Читаем Том 7. Три конца. Охонины брови полностью

Аграфена даже вздрогнула: она не слыхала своих слез. Старец Кирилл, чтобы сорвать злость, несколько раз ударил хлыстом ни в чем не повинного рыжка. Дорога повернула на полдень и начала забирать все круче и круче, минуя большие горы, которые теснили ее все сильнее с каждым шагом вперед. Прежнего дремучего леса уже не было. Он заметно редел, особенно по горам, где деревья с полуночной стороны были совсем голые — ветер студеный их донимал. Холодно Аграфене, — холодно не от холода, а от того, что боится она пошевельнуться и все тело отерпло от сиденья. И мысли совсем путаются в голове, а дремота так и подмывает; взяла да легла бы прямо в снег и уснула тут на веки вечные. Горе истомило ее… Бегут сани, стучит конское копыто о мерзлую землю, мелькают по сторонам хмурые деревья, и слышит Аграфена ласковый старушечий голос, который так любовно наговаривает над самым ее ухом: «Петушок, петушок, золотой гребешок, маслена головушка, шелкова бородушка, выгляни в окошечко…» Это баушка Степанида сказку рассказывает ребятам, а сама Аграфена совсем еще маленькая девчонка. Сонно жужжит веретено в руках у баушки Степаниды, а сказка так и льется. Сидит петушок у окошечка, а хитрая лиса его подманивает. Долго петушок не сдается лисе, а потом и поверил… «Ухватила его лиса поперек живота и поволокла… Несет его через горы высокие, несет через реки быстрые, через леса дремучие, принесла к избушке и говорит: „Я тебя съем, петушок“». Страшно Аграфене, захватило у нее дух, и она проснулась… Лошадь стоит, а она сидит в санях одна. Аграфена даже вскрикнула от страха, но смиренный инок Кирилл был тут, — он ходил по дороге и высматривал что-то в снегу. Уж не заплутались ли они в лесу, на ночь глядя?

— Повертка к Чистому болоту выпала, — объяснил он, нерешительно подходя к саням. — Ночью-то, пожалуй, болото и не переехать… которые окна еще не застыли, так в них попасть можно. Тут сейчас будет старый курень Бастрык, а на нем есть избушка, — в ней, видно, и заночуем. Тоже и лошадь затомилась: троих везет…

— Я не буду ночевать в лесу с тобой! — смело ответила Аграфена.

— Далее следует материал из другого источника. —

(** A task that another thread's step does not concern. *)
Lemma task_ok_frame (log log' : list (nat * esdm_status)) (s s' : system Q T W) (j : nat) (p : work_phase) :
  task_ok log s j p -> (forall r, (j, r) ∈ log <-> (j, r) ∈ log') -> (mutex s' = Some (Worker j) <-> mutex s = Some (Worker j)) ->
  (holding p = true -> pending s' = pending s /\ (pc s' = WaitSleep -> pc s = WaitSleep)) ->
  (rc s <> ESDM_SUCCESS -> rc s' <> ESDM_SUCCESS) -> (left_wait (pc s') = true -> left_wait (pc s) = true) -> task_ok log' s' j p.
Proof.
  intros [H1 H2 H3 H4 H5 H6] Hlog Hm Hh Hrc Hleft.
  assert (Hfst : j ∈ log.*1 <-> j ∈ log'.*1).
  { rewrite !list_elem_of_fmap. split; intros ([i r] & -> & Hin); exists (i, r); (split; [done |]); by apply Hlog. }
  constructor.
  - by rewrite H1, Hfst.
  - intros r Hr. by apply Hlog, H2.
  - by rewrite H3, Hm.
  - intros n Hn. destruct (Hh (counter_holding p (ex_intro _ n Hn))) as [-> Hs]. destruct (H4 n Hn) as [Hn1 Hn2]. split; [done | auto].
  - intros Hn r Hr Hne. apply Hrc. apply (H5 Hn r); [by apply Hlog | done].
  - auto.
Qed.

Lemma lookup_phase (s : system Q T W) (i j : nat) (t t' : T) (p p' : work_phase) :
  <[i := (t, p)]> (tasks s) !! j = Some (t', p') ->
  (j = i /\ p' = p /\ t' = t) \/ (j <> i /\ tasks s !! j = Some (t', p')).
Proof.
  intros E. destruct (decide (i = j)) as [<- | Hne].
  - apply list_lookup_insert_Some in E as [(_ & [= <- <-] & _) | [? _]]; [by left | done].
  - right. by rewrite list_lookup_insert_ne in E.
Qed.

Lemma tasks_types (s : system Q T W) (i : nat) (t : T) (p p' : work_phase) :
  tasks s !! i = Some (t, p) -> (<[i := (t, p')]> (tasks s)).*1 = (tasks s).*1.
Proof. intros E. rewrite list_fmap_insert. apply list_insert_id. by rewrite list_lookup_fmap, E. Qed.

Lemma uncounted_insert (s : system Q T W) (i : nat) (t : T) (p p' : work_phase) :
  tasks s !! i = Some (t, p) ->
  total (fun e : T * work_phase => if uncounted e.2 then 1 else 0) (<[i := (t, p')]> (tasks s)) =
  uncountedTasks s - (if uncounted p then 1 else 0) + (if uncounted p' then 1 else 0).
Proof. intros E. by rewrite (total_insert _ _ _ _ _ E). Qed.

Lemma log_same (log : list (nat * esdm_status)) (i : nat) (r r' : esdm_status) :
  NoDup log.*1 -> (i, r) ∈ log -> (i, r') ∈ log -> r = r'.
Proof.
  induction log as [| [k q] log IH]; simpl; [by intros _ ?%elem_of_nil |]. intros [Hni Hnd]%NoDup_cons.
  assert (Hin : forall q', (i, q') ∈ log -> i ∈ log.*1) by (intros q' H; apply list_elem_of_fmap; by exists (i, q')).
  intros [E1 | H1]%elem_of_cons [E2 | H2]%elem_of_cons; simplify_eq; [done | by destruct Hni; eauto | by destruct Hni; eauto | by apply IH].
Qed.

(** ** Steps of the main thread *)

(** The tasks when the main thread changes its state and, perhaps, takes or releases the mutex. *)
Lemma tasks_main (ev : list event) (s s' : system Q T W) :
  request_inv ev s -> tasks s' = tasks s -> rc s' = rc s ->
  (forall j, mutex s' = Some (Worker j) <-> mutex s = Some (Worker j)) ->
  (forall j t p, tasks s !! j = Some (t, p) -> holding p = true -> pc s' <> WaitSleep) ->
  (left_wait (pc s') = true -> forall j t p, tasks s !! j = Some (t, p) -> p = Unlocked \/ p = Finished) ->
  forall i t p, tasks s' !! i = Some (t, p) -> task_ok (results ev) s' i p.
Proof.
  intros H Et Er Hm Hs Hl i t p E. rewrite Et in E. pose proof (ri_task _ _ H i t p E) as [H1 H2 H3 H4 H5 H6]. constructor; try done.
  - by rewrite H3, Hm.
  - intros n Hn. split; [by apply (H4 n) |]. intros Hp. by destruct (Hs i t p E); [apply counter_holding; eauto |].
  - by rewrite Er.
  - intros Hleft. by apply (Hl Hleft i t).
Qed.

Ltac use_main H :=
  lazymatch goal with |- forall i t p, _ -> task_ok _ ?s' i p => apply (tasks_main _ _ s' H); fields end.

Lemma not_holding (ev : list event) (s : system Q T W) :
  request_inv ev s -> (forall i, mutex s <> Some (Worker i)) -> forall j t p, tasks s !! j = Some (t, p) -> holding p = false.
Proof.
  intros H Hm j t p E. pose proof (tk_mutex _ _ _ _ (ri_task _ _ H j t p E)) as Hh. destruct (holding p); [| done].
  destruct (Hm j). by apply Hh.
Qed.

— Што так? — засмеялся себе в бороду старец.

— А так… Ведь болотом и днем не проехать, все равно через Талый курень придется. Мы у могилки отца Спиридона сейчас…

— Ишь дошлая!.. А все-таки ты дура, Аграфена: на Талый-то мы приедем к утру, а там мочегане робят: днем-то и тебя и меня узнают. Говорю: лошадь пристала…

— Все-таки не поеду… Матушка Таисья наказывала через Талый ехать.

— И матушка Таисья дура.

Старец Кирилл походил около лошади, поправил чересседельник, сел в сани и свернул на Бастрык. Аграфена схватила у него вожжи и повернула лошадь на дорогу к Талому. Это была отчаянная попытка, но старец схватил ее своею железною рукой прямо за горло, опрокинул навзничь, и сани полетели по едва заметной тропе к Бастрыку.

— Што ты делаешь, отчаянный? — крикнула Аграфена, напрасно стараясь вырвать вожжи.

— А вот это самое…

Что она могла поделать одна в лесу с сильным мужиком? Лошадь бывала по этой тропе и шла вперед, как по наезженной дороге. Был всего один след, да и тот замело вчерашним снегом. Смиренный инок Кирилл улыбался себе в бороду и все поглядывал сбоку на притихшую Аграфену: ишь какая быстрая девка выискалась… Лес скоро совсем поредел, и начался голый березняк: это и был заросший старый курень Бастрык. Он тянулся широким увалом верст на восемь. На нем работал еще отец Петра Елисеича, жигаль Елеска.

— Вот мы и дома, — самодовольно проговорил инок Кирилл, свертывая с тропы налево под гору. — Ишь какое угодное местечко жигали выбрали.